Once the line with "(** * Negocia: session" is found in the entries below, print it and each following line exactly, stopping after the line with "separators FS GS RS US, and the space. *)"; print nothing else.
-- WORKING DATA follows --
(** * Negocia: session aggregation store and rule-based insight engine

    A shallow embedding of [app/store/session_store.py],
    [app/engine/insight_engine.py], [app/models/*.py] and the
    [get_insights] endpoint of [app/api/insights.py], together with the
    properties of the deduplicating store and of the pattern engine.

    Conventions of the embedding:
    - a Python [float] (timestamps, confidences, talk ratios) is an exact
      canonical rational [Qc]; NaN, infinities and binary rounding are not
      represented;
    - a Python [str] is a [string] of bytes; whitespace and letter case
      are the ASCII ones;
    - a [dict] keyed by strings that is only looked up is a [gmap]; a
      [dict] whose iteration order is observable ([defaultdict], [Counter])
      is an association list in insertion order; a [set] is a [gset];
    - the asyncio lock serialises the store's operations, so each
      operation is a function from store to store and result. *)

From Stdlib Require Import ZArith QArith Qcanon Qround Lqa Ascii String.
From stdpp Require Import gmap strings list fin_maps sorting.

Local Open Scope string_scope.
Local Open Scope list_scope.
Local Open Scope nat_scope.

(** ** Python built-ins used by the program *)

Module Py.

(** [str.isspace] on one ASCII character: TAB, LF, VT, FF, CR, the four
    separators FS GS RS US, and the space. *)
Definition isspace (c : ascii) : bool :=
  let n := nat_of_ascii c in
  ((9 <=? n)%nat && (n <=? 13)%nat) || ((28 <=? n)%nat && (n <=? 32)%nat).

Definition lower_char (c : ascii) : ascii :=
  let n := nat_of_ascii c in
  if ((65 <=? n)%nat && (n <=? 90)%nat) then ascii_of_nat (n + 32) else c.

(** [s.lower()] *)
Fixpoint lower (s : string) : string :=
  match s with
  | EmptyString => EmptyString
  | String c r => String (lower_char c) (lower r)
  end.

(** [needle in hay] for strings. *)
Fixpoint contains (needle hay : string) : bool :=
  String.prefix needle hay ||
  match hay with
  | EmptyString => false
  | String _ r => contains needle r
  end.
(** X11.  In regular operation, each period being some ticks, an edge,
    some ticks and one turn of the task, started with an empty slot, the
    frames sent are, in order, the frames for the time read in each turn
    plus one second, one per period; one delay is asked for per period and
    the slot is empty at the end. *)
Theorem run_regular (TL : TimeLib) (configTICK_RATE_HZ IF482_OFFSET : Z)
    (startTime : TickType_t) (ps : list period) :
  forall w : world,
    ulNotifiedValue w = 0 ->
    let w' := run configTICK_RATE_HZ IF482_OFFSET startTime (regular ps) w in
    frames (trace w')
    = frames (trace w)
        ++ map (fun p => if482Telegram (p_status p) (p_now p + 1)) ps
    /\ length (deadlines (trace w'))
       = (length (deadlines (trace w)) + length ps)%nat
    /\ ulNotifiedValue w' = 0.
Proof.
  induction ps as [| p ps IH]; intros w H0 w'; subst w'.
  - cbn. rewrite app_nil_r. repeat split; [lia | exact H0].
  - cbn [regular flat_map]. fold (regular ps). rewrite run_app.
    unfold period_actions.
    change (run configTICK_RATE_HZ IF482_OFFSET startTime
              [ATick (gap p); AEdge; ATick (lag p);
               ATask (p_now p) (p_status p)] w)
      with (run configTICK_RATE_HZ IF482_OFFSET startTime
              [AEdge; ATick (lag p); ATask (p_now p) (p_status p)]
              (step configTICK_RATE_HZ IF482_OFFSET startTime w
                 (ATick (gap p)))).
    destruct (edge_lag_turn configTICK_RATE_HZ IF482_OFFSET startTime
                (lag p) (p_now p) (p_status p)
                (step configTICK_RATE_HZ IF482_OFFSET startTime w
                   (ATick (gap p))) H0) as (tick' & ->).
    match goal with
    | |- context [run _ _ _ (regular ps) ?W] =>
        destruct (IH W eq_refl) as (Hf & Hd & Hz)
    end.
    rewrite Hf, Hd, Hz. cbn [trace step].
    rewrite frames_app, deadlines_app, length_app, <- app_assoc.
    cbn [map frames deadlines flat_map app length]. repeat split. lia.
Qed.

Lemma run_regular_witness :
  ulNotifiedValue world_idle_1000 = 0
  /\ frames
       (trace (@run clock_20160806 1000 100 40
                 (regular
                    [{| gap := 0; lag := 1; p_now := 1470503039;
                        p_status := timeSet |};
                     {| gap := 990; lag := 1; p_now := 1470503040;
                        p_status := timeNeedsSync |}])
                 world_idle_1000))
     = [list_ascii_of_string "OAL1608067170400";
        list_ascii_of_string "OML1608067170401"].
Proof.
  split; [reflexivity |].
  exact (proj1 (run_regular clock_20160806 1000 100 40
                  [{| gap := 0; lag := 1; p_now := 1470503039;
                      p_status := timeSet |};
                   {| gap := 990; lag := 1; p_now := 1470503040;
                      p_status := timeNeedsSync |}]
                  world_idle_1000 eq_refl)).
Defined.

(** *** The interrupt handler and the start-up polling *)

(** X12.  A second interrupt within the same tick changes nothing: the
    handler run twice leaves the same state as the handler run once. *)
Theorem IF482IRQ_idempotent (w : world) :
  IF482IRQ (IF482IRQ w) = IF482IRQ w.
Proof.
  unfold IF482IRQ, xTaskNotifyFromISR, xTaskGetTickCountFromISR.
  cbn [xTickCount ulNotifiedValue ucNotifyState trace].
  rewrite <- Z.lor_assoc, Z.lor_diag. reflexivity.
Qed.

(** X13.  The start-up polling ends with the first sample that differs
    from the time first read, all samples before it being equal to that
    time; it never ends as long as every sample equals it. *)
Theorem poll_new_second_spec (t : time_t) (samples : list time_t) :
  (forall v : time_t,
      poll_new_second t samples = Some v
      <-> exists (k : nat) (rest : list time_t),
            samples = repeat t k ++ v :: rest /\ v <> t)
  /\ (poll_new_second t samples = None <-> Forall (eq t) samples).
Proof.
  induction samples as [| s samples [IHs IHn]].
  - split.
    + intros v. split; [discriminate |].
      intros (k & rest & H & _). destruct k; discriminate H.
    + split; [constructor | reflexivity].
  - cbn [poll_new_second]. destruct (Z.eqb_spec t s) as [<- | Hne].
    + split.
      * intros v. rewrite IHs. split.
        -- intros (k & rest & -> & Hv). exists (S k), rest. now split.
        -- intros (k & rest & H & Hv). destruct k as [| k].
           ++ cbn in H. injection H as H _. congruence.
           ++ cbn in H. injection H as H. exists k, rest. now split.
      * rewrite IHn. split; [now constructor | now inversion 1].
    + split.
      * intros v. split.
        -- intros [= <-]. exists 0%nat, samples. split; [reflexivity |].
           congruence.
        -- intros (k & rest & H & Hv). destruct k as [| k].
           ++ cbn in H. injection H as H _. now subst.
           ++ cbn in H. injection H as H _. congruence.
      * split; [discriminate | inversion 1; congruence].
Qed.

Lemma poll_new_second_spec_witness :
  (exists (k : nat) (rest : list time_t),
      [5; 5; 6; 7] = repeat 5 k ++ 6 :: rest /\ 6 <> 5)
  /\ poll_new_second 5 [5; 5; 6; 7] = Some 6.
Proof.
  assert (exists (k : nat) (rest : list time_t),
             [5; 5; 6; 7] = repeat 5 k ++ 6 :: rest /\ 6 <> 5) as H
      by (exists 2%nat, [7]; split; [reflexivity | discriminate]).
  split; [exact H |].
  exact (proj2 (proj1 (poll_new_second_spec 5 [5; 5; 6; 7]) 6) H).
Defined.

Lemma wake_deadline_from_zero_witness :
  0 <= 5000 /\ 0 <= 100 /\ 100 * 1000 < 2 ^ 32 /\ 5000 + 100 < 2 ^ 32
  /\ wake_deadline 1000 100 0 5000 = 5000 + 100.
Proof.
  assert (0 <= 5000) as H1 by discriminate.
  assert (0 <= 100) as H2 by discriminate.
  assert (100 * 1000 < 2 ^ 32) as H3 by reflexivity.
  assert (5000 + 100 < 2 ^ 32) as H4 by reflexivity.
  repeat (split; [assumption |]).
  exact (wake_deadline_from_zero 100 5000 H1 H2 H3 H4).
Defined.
-- WORKING DATA concluded --
-- WORKING DATA follows --
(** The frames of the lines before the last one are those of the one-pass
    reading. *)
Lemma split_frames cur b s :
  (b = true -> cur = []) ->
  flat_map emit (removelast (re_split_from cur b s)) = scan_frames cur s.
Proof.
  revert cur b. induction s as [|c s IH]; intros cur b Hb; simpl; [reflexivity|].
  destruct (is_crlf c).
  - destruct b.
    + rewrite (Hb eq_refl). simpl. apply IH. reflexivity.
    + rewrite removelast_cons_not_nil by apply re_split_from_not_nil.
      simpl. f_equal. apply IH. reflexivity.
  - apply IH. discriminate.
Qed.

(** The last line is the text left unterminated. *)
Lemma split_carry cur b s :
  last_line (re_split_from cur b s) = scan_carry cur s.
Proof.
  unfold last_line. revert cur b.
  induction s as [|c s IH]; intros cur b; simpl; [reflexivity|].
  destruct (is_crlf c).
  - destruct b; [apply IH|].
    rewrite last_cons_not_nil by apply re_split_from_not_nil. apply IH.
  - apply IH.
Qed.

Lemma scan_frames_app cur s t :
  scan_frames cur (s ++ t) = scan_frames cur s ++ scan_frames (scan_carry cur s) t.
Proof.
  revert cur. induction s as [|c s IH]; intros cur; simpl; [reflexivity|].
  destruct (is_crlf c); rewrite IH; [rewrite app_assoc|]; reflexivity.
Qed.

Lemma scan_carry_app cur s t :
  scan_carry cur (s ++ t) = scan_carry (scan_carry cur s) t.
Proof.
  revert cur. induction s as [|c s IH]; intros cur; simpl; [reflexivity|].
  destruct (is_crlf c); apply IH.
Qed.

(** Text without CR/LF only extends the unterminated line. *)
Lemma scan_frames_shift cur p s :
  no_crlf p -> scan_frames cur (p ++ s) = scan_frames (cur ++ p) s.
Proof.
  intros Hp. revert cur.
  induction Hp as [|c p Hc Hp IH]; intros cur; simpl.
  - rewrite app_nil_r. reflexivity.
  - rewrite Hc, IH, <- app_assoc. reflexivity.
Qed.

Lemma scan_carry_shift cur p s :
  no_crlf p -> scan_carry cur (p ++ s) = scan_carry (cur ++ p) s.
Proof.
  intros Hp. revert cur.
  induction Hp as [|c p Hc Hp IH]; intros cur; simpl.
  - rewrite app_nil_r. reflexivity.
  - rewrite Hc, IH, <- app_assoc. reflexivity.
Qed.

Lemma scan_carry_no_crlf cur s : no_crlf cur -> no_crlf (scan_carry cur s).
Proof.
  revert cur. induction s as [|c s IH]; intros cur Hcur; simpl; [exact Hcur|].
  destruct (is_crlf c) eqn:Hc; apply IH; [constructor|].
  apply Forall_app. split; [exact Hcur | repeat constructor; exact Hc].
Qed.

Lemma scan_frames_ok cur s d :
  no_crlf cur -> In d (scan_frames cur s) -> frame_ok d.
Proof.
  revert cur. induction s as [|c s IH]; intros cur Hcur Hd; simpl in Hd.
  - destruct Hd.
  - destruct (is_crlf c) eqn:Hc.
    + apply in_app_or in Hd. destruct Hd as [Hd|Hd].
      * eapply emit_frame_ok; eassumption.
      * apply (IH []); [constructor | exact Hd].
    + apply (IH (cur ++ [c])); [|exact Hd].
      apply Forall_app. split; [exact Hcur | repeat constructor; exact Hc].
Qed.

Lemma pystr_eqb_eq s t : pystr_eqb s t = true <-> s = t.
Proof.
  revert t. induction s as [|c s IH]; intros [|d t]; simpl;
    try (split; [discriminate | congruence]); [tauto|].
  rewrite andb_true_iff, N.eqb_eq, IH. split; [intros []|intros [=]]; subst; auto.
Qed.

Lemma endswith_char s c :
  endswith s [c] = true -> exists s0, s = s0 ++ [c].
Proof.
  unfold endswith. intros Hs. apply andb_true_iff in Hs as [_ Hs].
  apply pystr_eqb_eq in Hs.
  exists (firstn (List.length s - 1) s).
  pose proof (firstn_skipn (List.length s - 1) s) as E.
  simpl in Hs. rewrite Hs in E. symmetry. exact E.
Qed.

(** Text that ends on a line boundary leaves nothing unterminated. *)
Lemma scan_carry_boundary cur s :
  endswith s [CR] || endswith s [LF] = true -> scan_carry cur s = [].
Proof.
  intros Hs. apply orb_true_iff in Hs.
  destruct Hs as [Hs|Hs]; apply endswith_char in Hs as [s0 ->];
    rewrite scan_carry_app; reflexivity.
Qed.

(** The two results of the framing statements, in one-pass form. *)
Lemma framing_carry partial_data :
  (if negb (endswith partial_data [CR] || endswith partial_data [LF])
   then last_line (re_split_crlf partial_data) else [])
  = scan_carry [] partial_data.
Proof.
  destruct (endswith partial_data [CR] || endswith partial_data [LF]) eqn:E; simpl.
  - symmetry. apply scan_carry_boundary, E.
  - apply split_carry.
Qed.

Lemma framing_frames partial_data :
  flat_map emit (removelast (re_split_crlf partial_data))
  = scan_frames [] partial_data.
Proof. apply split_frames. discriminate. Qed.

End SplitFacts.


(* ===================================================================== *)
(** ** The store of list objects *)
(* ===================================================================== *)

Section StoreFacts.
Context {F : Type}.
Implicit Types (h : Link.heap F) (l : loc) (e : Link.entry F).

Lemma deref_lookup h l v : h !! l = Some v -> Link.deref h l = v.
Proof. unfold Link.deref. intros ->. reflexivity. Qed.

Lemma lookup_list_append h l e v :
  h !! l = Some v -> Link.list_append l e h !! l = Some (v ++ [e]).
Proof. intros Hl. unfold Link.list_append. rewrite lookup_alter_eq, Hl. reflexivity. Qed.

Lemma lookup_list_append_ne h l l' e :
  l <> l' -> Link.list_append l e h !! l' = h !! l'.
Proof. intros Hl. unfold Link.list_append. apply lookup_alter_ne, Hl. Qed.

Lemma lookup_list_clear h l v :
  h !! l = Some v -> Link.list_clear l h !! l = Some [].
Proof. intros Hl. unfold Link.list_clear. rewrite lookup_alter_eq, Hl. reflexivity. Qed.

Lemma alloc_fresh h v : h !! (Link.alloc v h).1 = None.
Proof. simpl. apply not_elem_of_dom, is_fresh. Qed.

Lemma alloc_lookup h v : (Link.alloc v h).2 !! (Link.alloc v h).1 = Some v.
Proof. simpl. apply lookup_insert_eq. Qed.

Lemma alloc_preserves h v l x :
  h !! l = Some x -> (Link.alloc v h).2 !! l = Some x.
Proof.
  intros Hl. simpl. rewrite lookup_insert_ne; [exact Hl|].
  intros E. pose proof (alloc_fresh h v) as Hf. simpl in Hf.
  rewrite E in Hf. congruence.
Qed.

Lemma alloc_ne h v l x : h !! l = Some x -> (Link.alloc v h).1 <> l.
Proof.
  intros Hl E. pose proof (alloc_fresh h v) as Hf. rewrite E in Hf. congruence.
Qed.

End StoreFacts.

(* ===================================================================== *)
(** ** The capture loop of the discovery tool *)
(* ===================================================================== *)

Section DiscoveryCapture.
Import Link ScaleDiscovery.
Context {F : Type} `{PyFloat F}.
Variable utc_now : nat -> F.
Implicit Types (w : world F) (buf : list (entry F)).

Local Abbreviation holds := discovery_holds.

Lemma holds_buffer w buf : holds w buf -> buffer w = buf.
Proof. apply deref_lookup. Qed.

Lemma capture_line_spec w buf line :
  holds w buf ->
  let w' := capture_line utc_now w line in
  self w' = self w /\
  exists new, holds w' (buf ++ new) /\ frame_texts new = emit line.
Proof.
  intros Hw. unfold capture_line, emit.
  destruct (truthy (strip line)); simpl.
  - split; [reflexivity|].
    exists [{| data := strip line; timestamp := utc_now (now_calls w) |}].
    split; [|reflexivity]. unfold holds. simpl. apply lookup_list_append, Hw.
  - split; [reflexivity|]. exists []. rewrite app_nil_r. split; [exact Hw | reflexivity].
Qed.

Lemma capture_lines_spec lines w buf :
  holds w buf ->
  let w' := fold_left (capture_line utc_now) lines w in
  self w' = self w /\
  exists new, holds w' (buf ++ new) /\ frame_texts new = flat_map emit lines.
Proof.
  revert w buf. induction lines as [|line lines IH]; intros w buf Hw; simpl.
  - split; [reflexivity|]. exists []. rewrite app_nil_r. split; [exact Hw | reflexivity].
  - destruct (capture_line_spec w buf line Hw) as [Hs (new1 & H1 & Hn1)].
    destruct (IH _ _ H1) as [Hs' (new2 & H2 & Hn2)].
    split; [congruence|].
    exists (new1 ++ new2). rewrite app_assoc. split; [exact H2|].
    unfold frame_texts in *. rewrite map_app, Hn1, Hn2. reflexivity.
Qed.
-- WORKING DATA concluded --
-- WORKING DATA follows --
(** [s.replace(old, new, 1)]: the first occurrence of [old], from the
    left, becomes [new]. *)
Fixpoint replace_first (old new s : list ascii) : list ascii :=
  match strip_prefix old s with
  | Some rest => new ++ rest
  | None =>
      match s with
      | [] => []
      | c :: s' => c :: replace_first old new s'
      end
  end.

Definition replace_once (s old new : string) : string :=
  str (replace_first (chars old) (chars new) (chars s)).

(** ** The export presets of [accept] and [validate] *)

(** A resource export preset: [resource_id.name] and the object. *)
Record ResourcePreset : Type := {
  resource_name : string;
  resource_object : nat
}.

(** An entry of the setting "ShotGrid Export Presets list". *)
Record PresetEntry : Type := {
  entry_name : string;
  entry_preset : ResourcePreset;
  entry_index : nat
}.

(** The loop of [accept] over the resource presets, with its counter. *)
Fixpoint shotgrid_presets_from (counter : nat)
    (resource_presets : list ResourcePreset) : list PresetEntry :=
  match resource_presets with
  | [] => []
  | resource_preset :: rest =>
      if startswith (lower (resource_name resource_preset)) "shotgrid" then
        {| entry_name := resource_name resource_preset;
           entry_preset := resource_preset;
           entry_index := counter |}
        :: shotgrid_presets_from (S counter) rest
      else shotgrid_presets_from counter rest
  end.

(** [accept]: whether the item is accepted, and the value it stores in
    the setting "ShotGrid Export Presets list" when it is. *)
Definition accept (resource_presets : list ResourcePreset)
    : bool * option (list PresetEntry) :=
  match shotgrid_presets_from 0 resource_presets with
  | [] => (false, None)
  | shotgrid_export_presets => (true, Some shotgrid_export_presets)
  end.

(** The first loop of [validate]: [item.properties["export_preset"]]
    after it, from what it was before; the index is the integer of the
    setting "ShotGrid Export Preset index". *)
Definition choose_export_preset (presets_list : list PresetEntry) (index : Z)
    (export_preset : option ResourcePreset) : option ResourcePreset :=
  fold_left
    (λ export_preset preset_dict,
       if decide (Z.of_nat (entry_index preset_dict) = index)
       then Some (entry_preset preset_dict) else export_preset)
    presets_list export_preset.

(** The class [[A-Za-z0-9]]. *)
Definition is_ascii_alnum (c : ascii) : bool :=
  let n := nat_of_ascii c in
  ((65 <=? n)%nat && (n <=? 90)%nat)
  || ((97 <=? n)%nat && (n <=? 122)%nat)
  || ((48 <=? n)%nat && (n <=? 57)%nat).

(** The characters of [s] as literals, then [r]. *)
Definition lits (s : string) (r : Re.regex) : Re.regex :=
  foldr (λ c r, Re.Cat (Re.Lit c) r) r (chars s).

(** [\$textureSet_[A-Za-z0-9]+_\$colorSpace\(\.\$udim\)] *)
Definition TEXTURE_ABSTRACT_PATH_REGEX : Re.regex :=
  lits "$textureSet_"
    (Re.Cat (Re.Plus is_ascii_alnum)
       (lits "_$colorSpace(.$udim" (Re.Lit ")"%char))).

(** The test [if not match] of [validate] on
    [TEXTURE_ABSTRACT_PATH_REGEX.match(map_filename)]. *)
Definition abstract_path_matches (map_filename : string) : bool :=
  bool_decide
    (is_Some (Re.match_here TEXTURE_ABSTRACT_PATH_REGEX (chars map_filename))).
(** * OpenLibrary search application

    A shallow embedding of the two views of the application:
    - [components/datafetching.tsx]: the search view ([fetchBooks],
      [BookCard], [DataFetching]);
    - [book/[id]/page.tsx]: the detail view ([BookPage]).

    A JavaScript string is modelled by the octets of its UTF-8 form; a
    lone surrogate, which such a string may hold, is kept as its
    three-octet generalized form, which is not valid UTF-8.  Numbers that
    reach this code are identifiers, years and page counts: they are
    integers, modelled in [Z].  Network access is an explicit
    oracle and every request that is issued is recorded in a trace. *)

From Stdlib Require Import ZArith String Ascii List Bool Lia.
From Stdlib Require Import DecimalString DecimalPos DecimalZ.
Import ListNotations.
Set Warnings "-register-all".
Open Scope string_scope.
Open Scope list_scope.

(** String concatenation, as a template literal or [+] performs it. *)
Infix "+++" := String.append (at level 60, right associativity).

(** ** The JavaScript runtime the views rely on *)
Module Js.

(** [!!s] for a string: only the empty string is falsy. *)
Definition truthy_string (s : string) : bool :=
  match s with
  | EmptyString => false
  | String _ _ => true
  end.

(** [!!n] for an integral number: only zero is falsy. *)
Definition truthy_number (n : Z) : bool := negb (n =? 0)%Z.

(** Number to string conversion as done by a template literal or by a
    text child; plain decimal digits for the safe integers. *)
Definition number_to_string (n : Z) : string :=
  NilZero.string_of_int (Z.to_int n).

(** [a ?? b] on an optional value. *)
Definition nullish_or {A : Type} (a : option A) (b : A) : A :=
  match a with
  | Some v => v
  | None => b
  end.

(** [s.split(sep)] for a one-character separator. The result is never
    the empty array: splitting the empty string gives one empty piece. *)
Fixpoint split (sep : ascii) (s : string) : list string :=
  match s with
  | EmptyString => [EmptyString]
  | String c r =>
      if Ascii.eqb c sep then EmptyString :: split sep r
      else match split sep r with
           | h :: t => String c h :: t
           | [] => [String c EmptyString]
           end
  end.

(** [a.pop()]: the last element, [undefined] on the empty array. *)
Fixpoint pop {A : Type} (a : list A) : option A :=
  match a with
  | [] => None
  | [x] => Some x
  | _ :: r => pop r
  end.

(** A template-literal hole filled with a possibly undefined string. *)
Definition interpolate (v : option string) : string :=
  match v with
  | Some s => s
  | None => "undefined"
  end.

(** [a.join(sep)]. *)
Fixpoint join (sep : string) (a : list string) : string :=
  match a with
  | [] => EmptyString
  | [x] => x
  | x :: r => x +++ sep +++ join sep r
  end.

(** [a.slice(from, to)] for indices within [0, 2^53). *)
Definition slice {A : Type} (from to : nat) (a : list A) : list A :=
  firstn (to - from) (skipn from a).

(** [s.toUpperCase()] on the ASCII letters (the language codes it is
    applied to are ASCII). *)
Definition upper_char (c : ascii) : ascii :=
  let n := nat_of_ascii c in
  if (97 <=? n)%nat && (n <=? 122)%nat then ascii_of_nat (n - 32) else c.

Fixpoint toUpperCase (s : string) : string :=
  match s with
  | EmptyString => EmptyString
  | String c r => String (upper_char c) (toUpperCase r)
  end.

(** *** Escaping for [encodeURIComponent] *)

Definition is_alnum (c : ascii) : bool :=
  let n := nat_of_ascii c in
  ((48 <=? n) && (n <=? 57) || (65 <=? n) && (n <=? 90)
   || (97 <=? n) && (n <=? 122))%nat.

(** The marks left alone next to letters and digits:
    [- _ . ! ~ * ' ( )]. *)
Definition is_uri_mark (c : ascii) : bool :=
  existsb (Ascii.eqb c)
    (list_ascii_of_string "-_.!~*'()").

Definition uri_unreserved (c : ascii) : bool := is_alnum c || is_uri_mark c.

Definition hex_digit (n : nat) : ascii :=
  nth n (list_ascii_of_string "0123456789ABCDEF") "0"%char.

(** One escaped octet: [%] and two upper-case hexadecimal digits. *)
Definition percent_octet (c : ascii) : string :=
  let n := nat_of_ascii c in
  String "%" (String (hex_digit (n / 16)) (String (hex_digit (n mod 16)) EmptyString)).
-- WORKING DATA concluded --
### ANSWER BOX:
(** * Negocia: session aggregation store and rule-based insight engine

    A shallow embedding of [app/store/session_store.py],
    [app/engine/insight_engine.py], [app/models/*.py] and the
    [get_insights] endpoint of [app/api/insights.py], together with the
    properties of the deduplicating store and of the pattern engine.

    Conventions of the embedding:
    - a Python [float] (timestamps, confidences, talk ratios) is an exact
      canonical rational [Qc]; NaN, infinities and binary rounding are not
      represented;
    - a Python [str] is a [string] of bytes; whitespace and letter case
      are the ASCII ones;
    - a [dict] keyed by strings that is only looked up is a [gmap]; a
      [dict] whose iteration order is observable ([defaultdict], [Counter])
      is an association list in insertion order; a [set] is a [gset];
    - the asyncio lock serialises the store's operations, so each
      operation is a function from store to store and result. *)

From Stdlib Require Import ZArith QArith Qcanon Qround Lqa Ascii String.
From stdpp Require Import gmap strings list fin_maps sorting.

Local Open Scope string_scope.
Local Open Scope list_scope.
Local Open Scope nat_scope.

(** ** Python built-ins used by the program *)

Module Py.

(** [str.isspace] on one ASCII character: TAB, LF, VT, FF, CR, the four
    separators FS GS RS US, and the space. *)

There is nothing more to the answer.